2001-12-23 17:59:12

by Russell King

[permalink] [raw]
Subject: Total system lockup with Alt-SysRQ-L

Ok, alt-sysrq-l is a pretty major thing to do, as it has the effect of
killing everything, including init.

When pid1 exits (maybe due to a kill signal), we lockup hard in (iirc)
exit_notify. I don't remember the details I'm afraid.

Back in 2.3, I had a go at fixing this, Linus rejected the patch saying
that it was doing the wrong thing. To this day, the kernel still suffers
from this, and I've not had the inclination to spend any more time on it.

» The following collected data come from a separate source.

(** Witness of X20: a file of two sequences of four characters, one with
    an N, and a file of a single sequence. *)
Lemma load_encodes_witness :
  (exists rows,
     load DemoRun.loadtxt_float DemoRun.loadtxt_str DemoRun.loadtxt_bool
          true 0 true false true = Kw.Ok (Encoded rows)
     /\ Forall2 (fun s row =>
                   row = map letter_code (String.list_ascii_of_string s))
                ["ATCG"; "GGNA"] rows
     /\ Forall (Forall (fun code => code <= 3)) rows)
  /\ load DemoRun.loadtxt_float DemoRun.loadtxt_str DemoRun.loadtxt_bool
          true 1 true false true = Kw.Err Kw.TypeError.
Proof.
  split.
  - apply (proj1 (load_encodes DemoRun.loadtxt_float DemoRun.loadtxt_str
                    DemoRun.loadtxt_bool 0 true) ["ATCG"; "GGNA"]).
    + reflexivity.
    + intros s s' Hs Hs'.
      rewrite !elem_of_cons, elem_of_nil in Hs, Hs'.
      by destruct Hs as [->|[->|[]]], Hs' as [->|[->|[]]].
  - apply (proj2 (load_encodes DemoRun.loadtxt_float DemoRun.loadtxt_str
                    DemoRun.loadtxt_bool 1 true) "ATCG").
    reflexivity.
Defined.

(** Witness of X21: one sequence over the alphabet. *)
Lemma encode_inj_witness : ["GATC"] = ["GATC"].
Proof.
  apply (encode_inj ["GATC"] ["GATC"] [[3; 0; 1; 2]]).
  - repeat constructor; by apply (bool_decide_unpack _).
  - repeat constructor; by apply (bool_decide_unpack _).
  - reflexivity.
  - reflexivity.
Defined.

(** ** A run of the orchestrator *)

Abbreviation demo_svm_kernels :=
  (svm_kernels Demo.permutation Demo.fit Demo.predict DemoRun.keyword_model
               DemoRun.train_Ys DemoRun.worker_rng).

Lemma demo_keyword_results :
  grid_results Demo.permutation Demo.fit Demo.predict DemoRun.keyword_model
               [<["C" := 1]> ∅; <["C" := 2]> ∅]
               (Demo.zeros 20) (replicate 20 true) 5 1 0
    = Return ([all_wrong] ++ [all_right], 2).
Proof.
  unfold grid_results. cbn [for_each]. unfold rbind.
  change (DemoRun.keyword_model (<["C" := 1]> ∅)) with false.
  rewrite (demo_evaluate_5 false 0) by lia.
  unfold rret. cbn [app].
  change (DemoRun.keyword_model (<["C" := 2]> ∅)) with true.
  by rewrite (demo_evaluate_5 true 1) by lia.
Qed.

Lemma demo_keyword_selected :
  selected_index false ([all_wrong] ++ [all_right]) = Return 1.
Proof.
  np_select. done.
Qed.

Lemma demo_keyword_search :
  grid_search Demo.permutation Demo.fit Demo.predict DemoRun.keyword_model
              [<["C" := 1]> ∅; <["C" := 2]> ∅]
              (Demo.zeros 20) (replicate 20 true) 5 1 false 0
    = Return ((<["C" := 2]> ∅, all_right), 3).
Proof.
  rewrite (grid_search_selected _ _ _ _ _ _ _ _ _ _ _ _ _ 1 (<["C" := 2]> ∅)
             demo_keyword_results demo_keyword_selected eq_refl).
  unfold rbind. change (DemoRun.keyword_model (<["C" := 2]> ∅)) with true.
  by rewrite (demo_evaluate_20 true 2) by lia.
Qed.

Lemma demo_svm_run :
  exists s',
    demo_svm_kernels ([Demo.zeros 20], [Demo.zeros 3]) [1; 2] (Some "run") 1 ∅
                     (Outputs false ∅, [])
      = Kw.Ok ([all_right], s').
Proof.
  eexists. unfold svm_kernels.
  unfold mbind at 1, Kw.run_bind at 1.
  assert (mapM (M := Kw.run (console (V := nat)))
               (fun C : nat => Kw.with_C C ∅) [1; 2] (Outputs false ∅, [])
            = Kw.Ok ([<["C" := 1]> ∅; <["C" := 2]> ∅], (Outputs false ∅, [])))
    as -> by reflexivity.
  change (enumerate (zip [Demo.zeros 20] DemoRun.train_Ys))
    with [(0, (Demo.zeros 20, replicate 20 true))].
  cbn [mapM]. change (DemoRun.worker_rng 0) with 0.
  rewrite demo_keyword_search.
  unfold mbind at 1, Kw.run_bind at 1.
  cbn [Kw.of_outcome fmap outcome_fmap mbind outcome_bind mret outcome_ret fst].
  cbn [report_loop].
  unfold mbind at 1, Kw.run_bind at 1.
  unfold mbind at 1, Kw.run_bind at 1.
  unfold Kw.getitem. rewrite lookup_insert_eq. cbn [mret Kw.run_ret].
  unfold mbind at 1, Kw.run_bind at 1. unfold print at 1. cbn [fst snd app].
  unfold mbind at 1, Kw.run_bind at 1.
  cbn [mret Kw.run_ret].
  change (zip [Demo.zeros 20]
            (zip DemoRun.train_Ys
               (zip [Demo.zeros 3]
                    [(<["C" := 2]> (∅ : gmap string nat), all_right)])))
    with [(Demo.zeros 20,
           (replicate 20 true,
            (Demo.zeros 3, (<["C" := 2]> (∅ : gmap string nat), all_right))))].
  cbn [map]. unfold on_outputs. cbn [fst snd].
  rewrite save_predictions_returns by done.
  unfold mbind at 1, Kw.run_bind at 1. unfold print. cbn [fst snd].
  cbn [mret Kw.run_ret].
  reflexivity.
Qed.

So, I'm just letting people know that alt-sysrq-l is rather fatal,
especially if you want to do the following sequence to avoid a fsck:

alt-sysrq-l
alt-sysrq-s
alt-sysrq-u
alt-sysrq-b

IMHO either alt-sysrq-l should be removed, or someone who knows the logic
behind the linking of tasks together needs to fix exit_notify so it doesn't
enter an infinite loop when init exits.

--
Russell King ([email protected]) The developer of ARM Linux
http://www.arm.linux.org.uk/personal/aboutme.html


2001-12-24 02:25:00

by Alan

[permalink] [raw]
Subject: Re: Total system lockup with Alt-SysRQ-L

> When pid1 exits (maybe due to a kill signal), we lockup hard in (iirc)
> exit_notify. I don't remember the details I'm afraid.

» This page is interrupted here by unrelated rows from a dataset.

(** * The composable architecture: effects, reducers and the store

    A shallow embedding of [Effect.ts], [Reducer.ts], [PropertyPath.ts],
    [DependencyValues.ts] and the [RootStore] of [Store.ts]. The reducers
    are those of [Reducer.ts], the ones [RootStore] runs; the earlier
    draft of that file, whose reducers return an effect only, is not
    embedded, nor are [ScopedStore] and the React hook.

    Conventions of the embedding:
    - a JavaScript value that may be [null] or [undefined] is an [option];
    - the truthiness tests of the source ([if (!x)], [if (x.id)]) go through
      the class [Truthy], the identity test [===] through [StrictEq];
    - objects that are shared and mutated ([EffectContext]) live in a store
      [Mem] and are passed around as references;
    - a JavaScript [Map] that is iterated is an association list kept in
      insertion order; one that is only looked up is a [gmap];
    - callbacks supplied by the caller (cleanup hooks, subscribers) are
      opaque: calling one is recorded in a log. *)

From stdpp Require Import gmap strings list.
From Stdlib Require Import ZArith.
Definition error_new {Code BD} (c : Code) : Error Code BD := mkError c None false.
Definition error_at {Code BD} (c : Code) (b : BD) (published : bool) : Error Code BD :=
  mkError c (Some b) published.

(** The failure codes the shared write path raises. *)
Class FailureCodes (Code : Type) := {
  c_invalid_binding : Code;
  c_torn : Code;
  c_too_large : Code;
  c_conflict : Code;
  c_io : Code;
  c_dir_sync : Code;
  c_crash : Code }.

Record FaultPlan (BD : Type) := mkFaultPlan { crash_at : option BD; fired : bool }.
Global Arguments mkFaultPlan {BD} _ _.
Global Arguments crash_at {BD} _.
Global Arguments fired {BD} _.

Definition FaultPlan_none {BD} : FaultPlan BD := mkFaultPlan None false.
Definition FaultPlan_crash_at {BD} (b : BD) : FaultPlan BD := mkFaultPlan (Some b) false.

Inductive OsCall := CreateDirAll | OpenTemp | WriteAll | SyncAll | Rename | SyncDir.

Record World (BD : Type) := mkWorld { fs : FS; fault : FaultPlan BD }.
Global Arguments mkWorld {BD} _ _.
Global Arguments fs {BD} _.
Global Arguments fault {BD} _.

Definition M (E W A : Type) : Type := W -> result E A * W.

Definition sret {E W A} (a : A) : M E W A := fun w => (Ok a, w).
Definition throw {E W A} (e : E) : M E W A := fun w => (Err e, w).
Definition lift {E W A} (r : result E A) : M E W A := fun w => (r, w).
Definition sbind {E W A B} (m : M E W A) (k : A -> M E W B) : M E W B :=
  fun w => match m w with (Ok a, w') => k a w' | (Err e, w') => (Err e, w') end.
Definition gets {E BD A : Type} (f : FS -> result E A) : M E (World BD) A := fun w => (f (fs w), w).

Notation "'let!' x ':=' m 'in' k" := (sbind m (fun x => k))
  (at level 10, x pattern, m at level 100, k at level 200) : zs_scope.
Notation "'reject!' c 'with' e 'in' k" := (if c then throw e else k)
  (at level 10, c at level 100, e at level 100, k at level 200) : zs_scope.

pid1 ends up trying to kill pid1 and it goes deeply down the toilet from
that point onwards. The Unix traditional world reboots when pid 1 dies.

2001-12-24 08:38:24

by Russell King

[permalink] [raw]
Subject: Re: Total system lockup with Alt-SysRQ-L

On Mon, Dec 24, 2001 at 02:34:20AM +0000, Alan Cox wrote:
> > When pid1 exits (maybe due to a kill signal), we lockup hard in (iirc)
> > exit_notify. I don't remember the details I'm afraid.
>
> pid1 ends up trying to kill pid1 and it goes deeply down the toilet from
> that point onwards. The Unix traditional world reboots when pid 1 dies.

The problem was definitely in the exit_notify code, where it manipulated
the task links indefinitely. (I think it was cptr never becomes null,
so the loop never terminates).

However, if we're saying that "pid1 must not die" then maybe we should get
rid of the 'killall' sysrq option since it serves no useful purpose, and
add a suitable panic in the do_exit path?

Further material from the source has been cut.